The legend in fig. 4 represents different GS statistical models, with different genotyping platforms on the abscissa and GS prediction accuracy on the ordinate. The sampling strategy is to randomly sample in all the associated groups, and the sampling times are 100 times. The Duncan statistical method was chosen for the significance test of the differences, the results are shown as letters a-h on the figure.
2. Effect of marker Density on GS prediction accuracy under different genotyping platforms
The primary marker numbers of different genotyping platforms (integration, 50K, 600K, GBS, RNA-seq) are as follows: 196758, 47368, 436972, 887, 93081 SNPs. To screen for optimal marker density for the bract tightness GS, different marker density genotypes were set by varying the Linkage Disequilibrium (LD) r2 parameter in the plink software. r2 is respectively 0.01, 0.1, 0.2, 0.5 and 0.8, namely the marking density is as follows: the integrated genotypes respectively have 167, 8417, 20905, 52826 and 90292 SNPs, the 50K genotypes respectively have 113, 8485, 18292, 29537 and 35964 SNPs, the 600K genotypes respectively have 428, 4524, 33568, 111713 and 172319 SNPs, and the GBS genotypes respectively have 64, 676, 743, 801 and 817; RNA-seq genotypes have 80, 4395, 14465, 33978, and 49888 SNPs, respectively. One sampling proportion is selected for explanation, 80% of the whole related population is randomly selected as a training population, and the rest 20% is selected as a testing population. As shown in FIG. 5, the optimal marker density of different genotyping platforms was found to be different by significance test. The 50K and GBS sequencing platforms have the highest prediction accuracy when r2 is 1.0, namely, any original mark is not deleted; 600K, RNA-seq and the integrated sequencing platform predicted the highest accuracy at r2 of 0.5, 0.2 and 0.8, respectively. However, the prediction accuracy of all marker densities under all sequencing platforms was not significantly different except 0.01. Therefore, the sequencing price and the prediction accuracy are comprehensively considered, the cost for selecting the marker density of 0.1 is low, and the GS result is not obviously influenced. In addition, the GBS sequencing platform is low in price, and the prediction accuracy reaches 34.92% when r2 is 0.1. In conclusion, the marker density (marker number is only 676) of r2 of 0.1 under the GBS platform is the best choice for breeding the GS with the degree of tightness of the bract.
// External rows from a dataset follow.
Definition target_ok (id : ChunkId) (tg : WriteTarget) : Prop :=
  (file_idx tg < length F)%nat /\ 0 <= file_offset tg /\ (Z.to_nat (file_offset tg) + length (plain id) <= length (contents (file_idx tg)))%nat /\
  slice (Z.to_nat (file_offset tg)) (length (plain id)) (contents (file_idx tg)) = plain id.
Definition targets_ok (t : gmap ChunkId ChunkTargets) : Prop :=
  forall id ct, t !! id = Some ct -> expected_size ct = blen (plain id) /\ Forall (target_ok id) (targets ct).
Definition covered (t : gmap ChunkId ChunkTargets) (i k : nat) : Prop :=
  exists id ct, t !! id = Some ct /\ targets_cover (targets ct) (length (plain id)) i k.
Definition targets_len (ct : ChunkTargets) : Z := Z.of_nat (length (targets ct)) * expected_size ct.

Lemma plan_chunks_spec idx refs : forall pre off t off' t' t'',
  contents idx = pre ++ concat ((fun r => plain (ref_id r)) <$> refs) -> off = blen pre -> (idx < length F)%nat ->
  Forall (fun r => ref_size r = blen (plain (ref_id r))) refs -> targets_ok t ->
  plan_chunks idx refs off t = (Ok (off', t'), t'') ->
  off' = blen (contents idx) /\ targets_ok t' /\ (forall i k, covered t i k -> covered t' i k) /\
  (forall k, (length pre <= k < length (contents idx))%nat -> covered t' idx k) /\
  sum_map targets_len t' = sum_map targets_len t + blen (contents idx) - blen pre.
Proof using Hfit.
  induction refs as [|r refs IH]; intros pre off t off' t' t'' Hc Hoff Hidx Hs Ht; cbn [plan_chunks].
  { cbn [fmap list_fmap concat] in Hc. rewrite app_nil_r in Hc. rewrite Hc. intros [= <- <- <-]. split; [done|]. split; [done|]. split; [done|]. split; [lia|lia]. }
  apply Forall_cons in Hs as [Hr Hs]. set (en := default _ _). cbv zeta.
  assert (Hen : expected_size en = blen (plain (ref_id r)) /\ Forall (target_ok (ref_id r)) (targets en)).
  { unfold en. destruct (t !! ref_id r) as [ct|] eqn:E; cbn [from_option id]; [by apply Ht|]. split; [done|]. apply Forall_nil. done. }
  destruct Hen as [He Htg]. rewrite He, Hr, Z.eqb_refl. cbn [negb]. rewrite insert_insert_eq. intros Hp.
  cbn [fmap list_fmap concat] in Hc. pose proof (Hfit idx) as Hft. rewrite Hc in Hft. unfold blen in Hft. rewrite !length_app in Hft.
  set (t1 := <[ref_id r := _]> t) in Hp.
  edestruct (IH (pre ++ plain (ref_id r))) as (H1 & H2 & H3 & H4 & H5); [| | | | |exact Hp|].
  - by rewrite Hc, <- app_assoc.
  - rewrite Hoff. unfold u64_add, blen. rewrite length_app. rewrite u64_wrap_small by (unfold u64; lia). lia.
  - done.
  - done.
  - intros id ct. unfold t1. destruct (decide (ref_id r = id)) as [<-|Hn]; [|rewrite lookup_insert_ne by done; apply Ht].
    rewrite lookup_insert_eq. intros [= <-]. cbn [expected_size targets]. split; [done|]. apply Forall_app. split; [done|]. apply Forall_singleton.
    split; cbn [file_idx file_offset]; [done|]. rewrite Hoff. unfold blen. rewrite Nat2Z.id, Hc. split; [lia|]. split; [rewrite !length_app; lia|]. apply slice_app_mid.
  - assert (Hmono : forall i k, covered t i k -> covered t1 i k).
    { intros i k (id & ct & Hid & tg & Hin & Hcv). destruct (decide (ref_id r = id)) as [<-|Hn].
      - eexists (ref_id r), _. split; [apply lookup_insert_eq|]. exists tg. split; [|done]. cbn [targets]. apply elem_of_app. left. unfold en. by rewrite Hid.
      - exists id, ct. split; [unfold t1; by rewrite lookup_insert_ne|]. by exists tg. }
    split; [done|]. split; [done|]. split; [auto|]. split.
    + intros k Hk. destruct (decide (length (pre ++ plain (ref_id r)) <= k)%nat) as [Hge|Hlt]; [apply H4; lia|]. rewrite length_app in Hlt. apply H3.
      eexists (ref_id r), _. split; [apply lookup_insert_eq|]. eexists. cbn [targets]. split; [apply elem_of_app; right; apply list_elem_of_here|].
      split; [done|]. unfold piece_covers. cbn [file_offset]. rewrite Hoff. unfold blen. lia.
    + rewrite H5. unfold t1. rewrite sum_map_set. unfold targets_len at 3. cbn [targets expected_size]. rewrite length_app. cbn [length].
      unfold blen. rewrite length_app. assert (Hd : from_option targets_len 0 (t !! ref_id r) = Z.of_nat (length (targets en)) * blen (plain (ref_id r))).
      { unfold en. destruct (t !! ref_id r) as [ct|] eqn:E; cbn [from_option id]; [|cbn; lia]. unfold targets_len. by rewrite (proj1 (Ht _ _ E)). }
      rewrite Hd. unfold blen. lia.
Qed.
(* ===== verification/RestoreTree.v ===== *)
(** * The tree a restore leaves (crates/vykar-core/src/commands/restore.rs)

    Restore.v shows what the threads write once every planned file has a place
    of its own.  Here the first phases are shown to make these places, and the
    whole restore to leave the tree of the snapshot: for a snapshot whose items
    form a tree, restored into an empty directory.  [Staged] says what the
    destination holds while it is made, [Streamed] what holds between two
    items, [ready] what the threads find. *)

From S2P Require Import Prelude Types Storage ChunkIndex Pack.
From S2P Require Import Crypto Format Compress DedupCache Retention Lock Repo ReadPath Snapshots FileCache Restore.
#[local] Open Scope string_scope.
#[local] Open Scope list_scope.
#[local] Open Scope Z_scope.

(** ** Names *)

Definition plain_name (name : string) : Prop := name <> "." /\ name <> "..".

(** Where an item goes below the destination. *)
Definition names (it : Item) : option Path := match sanitize_item_path_into (item_path it) with Ok rel => Some (components rel) | Err _ => None end.
(* ===== verification/Mount.v ===== *)
(** * Browsing snapshots (crates/vykar-core/src/commands/mount.rs)

    The items of a snapshot become a tree of nodes, which a WebDAV handler
    asks for metadata, listings and files, and a browser for pages.  An open
    file is a cursor over the chunks of its item; chunks come from a bounded
    cache that all files share, and from the repository.

    A directory's hash map is a list of named nodes, each name once.  The
    cache is the class [ChunkLru], with what its users rely on.  Paths are
    strings of bytes that are valid UTF-8; the pages' markup and the server
    loop are left out. *)

From S2P Require Import Prelude Types Protocol Storage ChunkIndex Pack.
From S2P Require Import Crypto Format Compress DedupCache Retention Lock Repo ReadPath Snapshots.
#[local] Open Scope string_scope.
#[local] Open Scope list_scope.
#[local] Open Scope Z_scope.

(** ** The tree *)

Record VfsMeta := mkVfsMeta { vm_size : Z; vm_mtime : Z; vm_is_dir : bool; vm_is_symlink : bool }.

#[warnings="-register-all"] Inductive VfsNode :=
  | VDir (children : list (string * VfsNode)) (meta : VfsMeta)
  | VFile (chunks : list ChunkRef) (meta : VfsMeta)
  | VSymlink (target : string) (meta : VfsMeta).

(** Times before the epoch are the epoch. *)
Definition meta_from_item (item : Item) : VfsMeta :=
  mkVfsMeta (item_size item) (if 0 <=? mtime item then mtime item else 0)
    (match entry_type item with Directory => true | _ => false end) (match entry_type item with Symlink => true | _ => false end).
Definition dir_default : VfsMeta := mkVfsMeta 0 0 true false.
Definition node_meta (n : VfsNode) : VfsMeta := match n with VDir _ m | VFile _ m | VSymlink _ m => m end.

(** [HashMap::get] and [HashMap::insert]. *)
Fixpoint child_get (name : string) (l : list (string * VfsNode)) : option VfsNode :=
  match l with
  | [] => None
  | (n, x) :: l' => if String.eqb n name then Some x else child_get name l'
  end.
Fixpoint child_set (name : string) (node : VfsNode) (l : list (string * VfsNode)) : list (string * VfsNode) :=
  match l with
  | [] => [(name, node)]
  | (n, x) :: l' => if String.eqb n name then (n, node) :: l' else (n, x) :: child_set name node l'
  end.

(** The node of an item where [old] is. *)
Definition item_node (item : Item) (old : option VfsNode) : VfsNode :=
  match entry_type item with
  | Directory => match old with Some (VDir children _) => VDir children (meta_from_item item) | _ => VDir [] (meta_from_item item) end
  | RegularFile => VFile (item_chunks item) (meta_from_item item)
  | Symlink => VSymlink (default "" (link_target item)) (meta_from_item item)
  end.

Fixpoint insert_into_tree (children : list (string * VfsNode)) (components : list string) (item : Item) : list (string * VfsNode) :=
  match components with
  | [] => children
  | [name] => child_set name (item_node item (child_get name children)) children
  | dir_name :: rest =>
      match default (VDir [] dir_default) (child_get dir_name children) with
      | VDir dir_children m => child_set dir_name (VDir (insert_into_tree dir_children rest item) m) children
      | _ => children
      end
  end.

Definition tree_add (children : list (string * VfsNode)) (item : Item) : list (string * VfsNode) :=
  let path := trim_start slash (item_path item) in
  if String.eqb path "" then children else insert_into_tree children (split_on slash path) item.
Definition build_vfs_tree (items : list Item) : VfsNode := VDir (foldl tree_add [] items) dir_default.

Fixpoint walk_to (current : VfsNode) (components : list string) : option VfsNode :=
  match components with
  | [] => Some current
  | c :: rest =>
      if String.eqb c "" then walk_to current rest
      else match current with VDir children _ => n ← child_get c children; walk_to n rest | _ => None end
  end.
Definition lookup_path (root : VfsNode) (path : string) : option VfsNode :=
  let path_str := trim_start slash path in
  if String.eqb path_str "" then Some root else walk_to root (split_on slash path_str).

(** ** Pages *)

Fixpoint html_escape (s : string) : string :=
  match s with
  | EmptyString => EmptyString
  | String c s' =>
      (if Ascii.eqb c "&" then "&amp;" else if Ascii.eqb c "<" then "&lt;" else if Ascii.eqb c ">" then "&gt;"
       else if (Ascii.nat_of_ascii c =? 34)%nat then "&quot;" else String c "") +:+ html_escape s'
  end.

Definition in_range (lo hi c : ascii) : bool := (Ascii.nat_of_ascii lo <=? Ascii.nat_of_ascii c)%nat && (Ascii.nat_of_ascii c <=? Ascii.nat_of_ascii hi)%nat.
Definition unreserved (c : ascii) : bool :=
  in_range "A" "Z" c || in_range "a" "z" c || in_range "0" "9" c || Ascii.eqb c "-" || Ascii.eqb c "_" || Ascii.eqb c "." || Ascii.eqb c "~" || Ascii.eqb c "/".
(** [{:02X}]: one of sixteen digits. *)
Definition hex_upper (n : nat) : ascii := Ascii.ascii_of_nat (if (n <? 10)%nat then 48 + n else 55 + n).
Fixpoint percent_encode_path (s : string) : string :=
  match s with
  | EmptyString => EmptyString
  | String c s' =>
      if unreserved c then String c (percent_encode_path s')
      else let n := Ascii.nat_of_ascii c in String "%" (String (hex_upper (n / 16)) (String (hex_upper (n mod 16)) (percent_encode_path s')))
  end.

Inductive BrowserAction := ServeHtml | Redirect (location : string) | PassThrough.
(** A request by its method, its accept header and its path, which
    [percent_decode_str] decodes. *)
Definition classify_browser_request (percent_decode : string -> string) (is_get accepts_html : bool) (raw_path : string) (tree : VfsNode) : BrowserAction :=
  if negb is_get then PassThrough
  else if negb accepts_html then PassThrough
  else match lookup_path tree (percent_decode raw_path) with
  | Some (VDir _ _) => if String.eqb raw_path "/" || ends_with raw_path "/" then ServeHtml else Redirect (raw_path +:+ "/")
  | _ => PassThrough
  end.

(** ** The file system *)

Inductive FsError := FsNotFound | FsForbidden | FsGeneralFailure.
Abbreviation FsResult := (result FsError).

Definition dav_metadata (tree : VfsNode) (path : string) : FsResult VfsMeta :=
  match lookup_path tree path with Some n => Ok (node_meta n) | None => Err FsNotFound end.
Definition dav_read_dir (tree : VfsNode) (path : string) : FsResult (list (string * VfsMeta)) :=
  match lookup_path tree path with
  | None => Err FsNotFound
  | Some (VDir children _) => Ok ((fun kv => (kv.1, node_meta kv.2)) <$> children)
  | Some _ => Err FsForbidden
  end.

Record VykarDavFile := mkDavFile { df_chunks : list ChunkRef; df_meta : VfsMeta; df_pos : Z }.
Definition dav_open (tree : VfsNode) (path : string) (wants_write : bool) : FsResult VykarDavFile :=
  if wants_write then Err FsForbidden
  else match lookup_path tree path with
  | None => Err FsNotFound
  | Some (VFile chunks meta) => Ok (mkDavFile chunks meta 0)
  | Some _ => Err FsForbidden
  end.

(** The bounded cache of the crate lru, by what it holds. *)
Class ChunkLru := {
  lru : Type;
  lru_new : Z -> lru;
  lru_get : ChunkId -> lru -> option bytes * lru;
  lru_put : ChunkId -> bytes -> lru -> lru;
  lru_holds : lru -> ChunkId -> bytes -> Prop;
  lru_new_empty : forall n id d, ~ lru_holds (lru_new n) id d;
  lru_get_holds : forall id c d, (lru_get id c).1 = Some d -> lru_holds c id d;
  lru_get_same : forall id c i d, lru_holds (lru_get id c).2 i d -> lru_holds c i d;
  lru_put_holds : forall id x c i d, lru_holds (lru_put id x c) i d -> (i = id /\ d = x) \/ lru_holds c i d;
}.

Inductive SeekFrom := SeekStart (p : Z) | SeekCurrent (p : Z) | SeekEnd (p : Z).
Definition seek_to (base p : Z) : FsResult Z := if 0 <=? p then Ok (u64_sat_add base p) else if base <? - p then Err FsGeneralFailure else Ok (base + p).
Definition dav_seek (f : VykarDavFile) (pos : SeekFrom) : FsResult Z * VykarDavFile :=
  let r := match pos with SeekStart p => Ok p | SeekCurrent p => seek_to (df_pos f) p | SeekEnd p => seek_to (vm_size (df_meta f)) p end in
  match r with Ok n => (Ok n, mkDavFile (df_chunks f) (df_meta f) n) | Err er => (Err er, f) end.
Definition dav_write (f : VykarDavFile) (buf : bytes) : FsResult unit := Err FsForbidden.

Section Files.
Context `{HexCodec} (e : CryptoEngine) `{Codecs} `{ChunkLru} (ix : ChunkIndex).

(** The two caches. *)
Abbreviation Caches := (lru * BlobCache)%type.

Definition read_chunk_cached (id : ChunkId) (cs : Caches) : M (FsResult bytes * Caches) :=
  match lru_get id cs.1 with
  | (Some data, l) => mret (Ok data, (l, cs.2))
  | (None, l) =>
      r ← try_ (read_chunk e ix id cs.2);
      match r with
      | Err _ => mret (Err FsGeneralFailure, (l, cs.2))
      | Ok (data, c) => mret (Ok data, (lru_put id data l, c))
      end
  end.

(** The loop of [read_bytes].  A chunk that is shorter than its reference
    makes the reading task panic, which is a general failure. *)
Fixpoint read_pieces (chunks : list ChunkRef) (remaining offset chunk_start : Z) (buf : bytes) (cs : Caches) : M (FsResult bytes * Caches) :=
  match chunks with
  | [] => mret (Ok buf, cs)
  | r :: chunks' =>
      let chunk_end := u64_add chunk_start (ref_size r) in
      if chunk_end <=? offset then read_pieces chunks' remaining offset chunk_end buf cs
      else if remaining =? 0 then mret (Ok buf, cs)
      else
        d ← read_chunk_cached (ref_id r) cs;
        match d with
        | (Err er, cs) => mret (Err er, cs)
        | (Ok chunk_data, cs) =>
            let start_in_chunk := offset - chunk_start in
            if blen chunk_data <? start_in_chunk then mret (Err FsGeneralFailure, cs)
            else
              let available := blen chunk_data - start_in_chunk in
              let to_copy := Z.min remaining available in
              read_pieces chunks' (remaining - to_copy) (u64_add offset to_copy) chunk_end
                (buf ++ slice (Z.to_nat start_in_chunk) (Z.to_nat to_copy) chunk_data) cs
        end
  end.

Definition dav_read_bytes (f : VykarDavFile) (count : Z) (cs : Caches) : M (FsResult bytes * VykarDavFile * Caches) :=
  let file_size := vm_size (df_meta f) in
  if file_size <=? df_pos f then mret (Ok [], f, cs)
  else
    r ← read_pieces (df_chunks f) (Z.min count (file_size - df_pos f)) (df_pos f) 0 [] cs;
    match r with
    | (Ok result, cs) => mret (Ok result, mkDavFile (df_chunks f) (df_meta f) (u64_add (df_pos f) (blen result)), cs)
    | (Err er, cs) => mret (Err er, f, cs)
    end.
End Files.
The legend in fig. 5 represents different marker densities, with different genotyping platforms on the abscissa and GS prediction accuracy on the ordinate. The sampling strategy is to randomly sample in all the associated groups, and the sampling times are 100 times. The Duncan statistical method was chosen for the significance test of the differences, the results are shown as letters a-g on the figure.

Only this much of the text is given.